Just so. With rain you let the day begin.
Rain brings on the new day, and the devotions of the wayward spouse have washed away. Even so, a new day must begin. The day here “adumbrates” the point where the joys of poetic creation are shot through with the painful light of sincere anguish, “Caligari, tortured in oblong angles, / beer garden, mental institute, who mangles / memory.” Yet “There is a lot to see / in first encountered shards of history,” and:
After awhile the branches blue and thicken
with winter darkness, stillnesses that quicken
the senses, and an orange light comes on,
a single flare that signifies day’s gone.

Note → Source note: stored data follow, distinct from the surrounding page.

(* ===== verification/PageFault.v ===== *)
(** * Page faults: mm/page_fault.c

    Copy-on-write, stack growth and demand paging over the address spaces of
    [Vmm], and SIGSEGV through [Signals].  The memory fields of struct process
    are [task]; entry [i] of [tasks] belongs to process [i] of the table. *)

From S2P Require Import Prelude Pmm PageAlloc Vmm Signals.

(** ** include/lestra/mm.h, sched.h *)

Definition USER_SPACE_START : Z := 0x0000000000400000.
Definition USER_SPACE_END : Z := 0x00007FFFFFFFFFFF.
Definition USER_STACK_TOP_DEFAULT : Z := 0x00007FFFFFE00000.

Record task := mkTask { pml4 : Z; stack_bottom : Z; brk_base : Z; brk : Z }.
#[export] Instance task_inhabited : Inhabited task := populate (mkTask 0 0 0 0).

Record kernel (A : Type) := mkKernel { kvm : vm A; ksys : sys; tasks : list task }.
Arguments mkKernel {A}.
Arguments kvm {A}.
Arguments ksys {A}.
Arguments tasks {A}.

Inductive outcome :=
| Return              (* the faulting instruction is retried *)
| Exited (status : Z) (* proc_exit *)
| Panic.
Lemma htonl32_bytes a b c d : is_byte a -> is_byte b -> is_byte c -> is_byte d -> htonl32 (be32 a b c d) = be32 d c b a.
Proof.
  unfold is_byte, be32. intros Ha Hb Hc Hd. unfold htonl32. set (v := _ + d).
  change 0xFF with (Z.shiftl (Z.ones 8) 0) at 1. change 0xFF00 with (Z.shiftl (Z.ones 8) 8).
  change 0xFF0000 with (Z.shiftl (Z.ones 8) 16). change 0xFF000000 with (Z.shiftl (Z.ones 8) 24).
  rewrite !land_field by lia. rewrite !Z.shiftl_mul_pow2, !Z.shiftr_div_pow2 by lia.
  change (2 ^ 0) with 1. change (2 ^ 8) with 256. change (2 ^ 16) with 65536. change (2 ^ 24) with 16777216.
  assert (v / 1 mod 256 = d) as -> by (unfold v; zlia). assert (v / 256 mod 256 = c) as -> by (unfold v; zlia).
  assert (v / 65536 mod 256 = b) as -> by (unfold v; zlia). assert (v / 16777216 mod 256 = a) as -> by (unfold v; zlia).
  rewrite !wrap_small by (change (2 ^ 32) with 4294967296; lia).
  rewrite (lor_low (d * 1 * 16777216) _ 24); [|lia|change (2 ^ 24) with 16777216; zlia|change (2 ^ 24) with 16777216; lia].
  rewrite (lor_low (_ + c * 256 * 256) _ 16); [|lia|change (2 ^ 16) with 65536; zlia|change (2 ^ 16) with 65536; zlia].
  rewrite (lor_low _ _ 8); [zlia|lia|change (2 ^ 8) with 256; zlia|change (2 ^ 8) with 256; zlia].
Qed.

Lemma be32_of v : 0 <= v < 2 ^ 32 -> exists a b c d, is_byte a /\ is_byte b /\ is_byte c /\ is_byte d /\ v = be32 a b c d.
Proof.
  intros Hv. change (2 ^ 32) with 4294967296 in Hv. unfold is_byte, be32.
  exists (v / 16777216), (v / 65536 mod 256), (v / 256 mod 256), (v mod 256). repeat split; zlia.
Qed.

Lemma store32_bytes a b c d : is_byte a -> is_byte b -> is_byte c -> is_byte d -> store32 (be32 a b c d) = [d; c; b; a].
Proof. unfold is_byte, be32, store32. intros. repeat (f_equal; [zlia|]). f_equal. zlia. Qed.

Lemma geti_app_r (pre l : list Z) k : 0 <= k -> (pre ++ l).[len pre + k] = l.[k].
Proof. intros Hk. pose proof (len_nonneg pre). rewrite geti_app, decide_False by lia. f_equal. lia. Qed.

Lemma load32_bytes a b c d pre post : is_byte a -> is_byte b -> is_byte c -> is_byte d ->
  load32 (pre ++ [a; b; c; d] ++ post) (len pre) = be32 d c b a.
Proof.
  unfold is_byte, be32. intros Ha Hb Hc Hd. unfold load32. pose proof (len_nonneg pre).
  rewrite !geti_app_r by lia. rewrite <- (Z.add_0_r (len pre)), geti_app_r by lia.
  change (([a; b; c; d] ++ post).[0]) with a. change (([a; b; c; d] ++ post).[1]) with b.
  change (([a; b; c; d] ++ post).[2]) with c. change (([a; b; c; d] ++ post).[3]) with d.
  rewrite !Z.shiftl_mul_pow2 by lia. change (2 ^ 8) with 256. change (2 ^ 16) with 65536. change (2 ^ 24) with 16777216.
  rewrite (Z.lor_comm a (b * 256)), (Z.lor_comm (c * 65536)), (Z.lor_comm (Z.lor (b * 256) a)).
  rewrite (lor_low (b * 256) a 8); [|lia|change (2 ^ 8) with 256; zlia|change (2 ^ 8) with 256; lia].
  rewrite (lor_low (d * _) _ 24); [|lia|change (2 ^ 24) with 16777216; zlia|change (2 ^ 24) with 16777216; lia].
  rewrite (lor_low _ _ 16); [lia|lia|change (2 ^ 16) with 65536; zlia|change (2 ^ 16) with 65536; lia].
Qed.

(** The field of a header: stored in network order, read back. *)
Lemma wire32 v pre post : 0 <= v < 2 ^ 32 -> ntohl32 (load32 (pre ++ store32 (htonl32 v) ++ post) (len pre)) = v.
Proof.
  intros Hv. destruct (be32_of v Hv) as (a & b & c & d & Ha & Hb & Hc & Hd & ->).
  rewrite htonl32_bytes, store32_bytes, load32_bytes by done. by apply htonl32_bytes.
Qed.

Lemma wire16 v pre post : 0 <= v < 2 ^ 16 -> ntohs16 (load16 (pre ++ store16 (htons16 v) ++ post) (len pre)) = v.
Proof.
  intros Hv. change (2 ^ 16) with 65536 in Hv. pose proof (len_nonneg pre).
  assert (is_byte (v / 256)) as Hh by (unfold is_byte; zlia). assert (is_byte (v mod 256)) as Hl by (unfold is_byte; zlia).
  assert (htons16 v = 256 * (v mod 256) + v / 256) as E.
  { rewrite <- htons16_bytes, lor_high_low by done. f_equal. zlia. }
  assert (store16 (htons16 v) = [v / 256; v mod 256]) as ->.
  { rewrite E. unfold store16, is_byte in *. f_equal; [zlia|]. f_equal. zlia. }
  assert ((pre ++ [v / 256; v mod 256] ++ post).[len pre] = v / 256) as E1.
  { rewrite geti_app, decide_False by lia. by replace (len pre - len pre) with 0 by lia. }
  assert ((pre ++ [v / 256; v mod 256] ++ post).[len pre + 1] = v mod 256) as E2.
  { rewrite geti_app, decide_False by lia. by replace (len pre + 1 - len pre) with 1 by lia. }
  rewrite ntohs16_load16, E1, E2; [zlia|by rewrite E1|by rewrite E2].
Qed.

(** ** Wire format *)

Record conn_fields_ok (c : tcp_conn) : Prop := {
  cf_local : 0 <= local_port c < 2 ^ 16;
  cf_peer : 0 <= peer_port c < 2 ^ 16;
  cf_tx : 0 <= tx_seq c < 2 ^ 32;
  cf_rx : 0 <= rx_seq c < 2 ^ 32;
}.

Lemma off_flags flags : 0 <= flags < 512 ->
  let v := u16 (Z.lor (Z.shiftl 5 12) flags) in
  0 <= v < 2 ^ 16 /\ Z.land (Z.shiftr v 12) 0xF = 5 /\ Z.land v 0x1FF = flags.
Proof.
  intros Hf v. assert (v = 5 * 4096 + flags) as ->.
  { unfold v. change (Z.shiftl 5 12) with (5 * 4096). rewrite (lor_low _ _ 12) by (try done; change (2 ^ 12) with 4096; lia).
    apply wrap_small. lia. }
  split; [lia|]. change 0xF with (Z.ones 4). change 0x1FF with (Z.ones 9). rewrite !Z.land_ones, Z.shiftr_div_pow2 by lia.
  change (2 ^ 12) with 4096. change (2 ^ 4) with 16. change (2 ^ 9) with 512. split; zlia.
Qed.

(** What [tcp_send_seg] puts on the wire is what [tcp_handle] reads: for
    every connection with 16-bit ports and 32-bit sequence numbers, every flag
    set of 9 bits and every payload, the header that is built parses to the
    ports, the sequence and acknowledgement numbers, the flags and exactly the
    payload, over IPv4 and IPv6. *)
Theorem tcp_wire_roundtrip e c flags payload :
  conn_fields_ok c -> 0 <= flags < 512 ->
  parse_seg (build_seg e c flags payload)
    = Some (mkSeg (local_port c) (peer_port c) (tx_seq c) (rx_seq c) flags payload).
Proof.
  intros [Hl Hp Ht Hr] Hf. destruct (off_flags flags Hf) as (Hv & Hoff & Hfl). unfold build_seg.
  set (ck := htons16 _). unfold tcp_header. set (v := u16 _) in *.
  set (f0 := store16 (htons16 (local_port c))). set (f1 := store16 (htons16 (peer_port c))).
  set (f2 := store32 (htonl32 (tx_seq c))). set (f3 := store32 (htonl32 (rx_seq c))). set (f4 := store16 (htons16 v)).
  set (rest := store16 (htons16 8192) ++ store16 ck ++ store16 0).
  set (data := (f0 ++ f1 ++ f2 ++ f3 ++ f4 ++ rest) ++ payload).
  assert (ntohs16 (load16 data 0) = local_port c) as E0.
  { replace data with ([] ++ f0 ++ (f1 ++ f2 ++ f3 ++ f4 ++ rest) ++ payload) by (unfold data; by rewrite <- !app_assoc).
    by apply (wire16 _ []). }
  assert (ntohs16 (load16 data 2) = peer_port c) as E1.
  { replace data with (f0 ++ f1 ++ (f2 ++ f3 ++ f4 ++ rest) ++ payload) by (unfold data; by rewrite <- !app_assoc).
    by apply (wire16 _ f0). }
  assert (ntohl32 (load32 data 4) = tx_seq c) as E2.
  { replace data with ((f0 ++ f1) ++ f2 ++ (f3 ++ f4 ++ rest) ++ payload) by (unfold data; by rewrite <- !app_assoc).
    by apply (wire32 _ (f0 ++ f1)). }
  assert (ntohl32 (load32 data 8) = rx_seq c) as E3.
  { replace data with ((f0 ++ f1 ++ f2) ++ f3 ++ (f4 ++ rest) ++ payload) by (unfold data; by rewrite <- !app_assoc).
    by apply (wire32 _ (f0 ++ f1 ++ f2)). }
  assert (ntohs16 (load16 data 12) = v) as E4.
  { replace data with ((f0 ++ f1 ++ f2 ++ f3) ++ f4 ++ rest ++ payload) by (unfold data; by rewrite <- !app_assoc).
    by apply (wire16 _ (f0 ++ f1 ++ f2 ++ f3)). }
  assert (len (f0 ++ f1 ++ f2 ++ f3 ++ f4 ++ rest) = 20) as H20 by done.
  assert (len data = 20 + len payload) as Hlen by (unfold data; rewrite len_app; lia).
  pose proof (len_nonneg payload). unfold parse_seg, TCP_HDR. rewrite E0, E1, E2, E3, E4, Hoff, Hfl, Hlen.
  rewrite (proj2 (Z.ltb_ge _ 20)) by lia. change (5 * 4) with 20. rewrite (proj2 (Z.ltb_ge (20 + _) 20)) by lia. simpl orb. cbv iota.
  done.
Qed.

Definition demo_conn (st : tcp_state_t) : tcp_conn :=
  mkConn true st (mkIp 10 0 0 2) IPV6_ZERO false 80 0x4000 1000 2000 [] false false false 0 [] 0 false false None.
Definition demo_env (t : Z) : env := mkEnv t (mkIp 10 0 0 1) IPV6_ZERO true.

Lemma tcp_wire_roundtrip_witness :
  parse_seg (build_seg (demo_env 5) (demo_conn TCP_ESTABLISHED) 0x18 [104; 105])
    = Some (mkSeg 0x4000 80 1000 2000 0x18 [104; 105]).
Proof. apply (tcp_wire_roundtrip (demo_env 5) (demo_conn TCP_ESTABLISHED) 0x18 [104; 105]); [by split|lia]. Defined.

(** ** One connection under the operations *)

Definition conn (t : tcp) (i : Z) : tcp_conn := (conns t).[i].

Definition tcp_ok (t : tcp) : Prop := len (conns t) = TCP_MAX_CONNS.
Definition slot_ok (i : Z) : Prop := 0 <= i < TCP_MAX_CONNS.

Lemma conn_set t i c j : tcp_ok t -> slot_ok i -> slot_ok j -> conn (set_conn t i c) j = if decide (i = j) then c else conn t j.
Proof. unfold tcp_ok, slot_ok. intros Ht Hi Hj. unfold conn. simpl. by rewrite geti_seti by lia. Qed.

Lemma conn_set_eq t i c : tcp_ok t -> slot_ok i -> conn (set_conn t i c) i = c.
Proof. intros Ht Hi. rewrite conn_set by done. by rewrite decide_True. Qed.

Lemma set_conn_ok t i c : tcp_ok t -> tcp_ok (set_conn t i c).
Proof. unfold tcp_ok. simpl. by autorewrite with arr. Qed.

Now that day is gone, blighted material revivified via poetry might flourish in the winter darkness of these lines. Though all light appears to have been drained from the speaker’s life, the world forever turned upside down by the utter disintegration of love’s security, these “stillnesses… quicken / the senses” and the sensibility.
Less than a year after this poem was published, Mazer’s February Poems (Ilora Press, 2017) provides us with a noteworthy sonnet:
Hands that are old and trivial, never be old
too much to remember these flashing scenes:
fainting in the parking lot on your wedding night,
the lawns of Claremont and their gossamer sheens;
the great joy, running away from the crowd,
to the celebratory nuptial garden,
the twin exits where lovers disappear,
or the calm of breakfast, away from the strangers.
Hands that rest in my hands, what is a year,
to the inexplicable, docent memory
of a thousand nights, and a thousand days,
Italian restaurants after the plays,
or the garland of flowers, dried and withered,
carried by hands to place on the graves.
This apostrophe to the hands of the absent lover, these warm memories themselves now like the “strangers” the lovers flee from, the command to “never be old / too much to remember these flashing scenes” all forebode “the garland of flowers, dried and withered, / carried by hands to place on graves.” The hands that carry one another through a brief period of love, elegized by these lines, are the same hands that place the flowers on the graves. Mazer reminds us that our “shards of history” are refracted with both light and shadow, love and grief.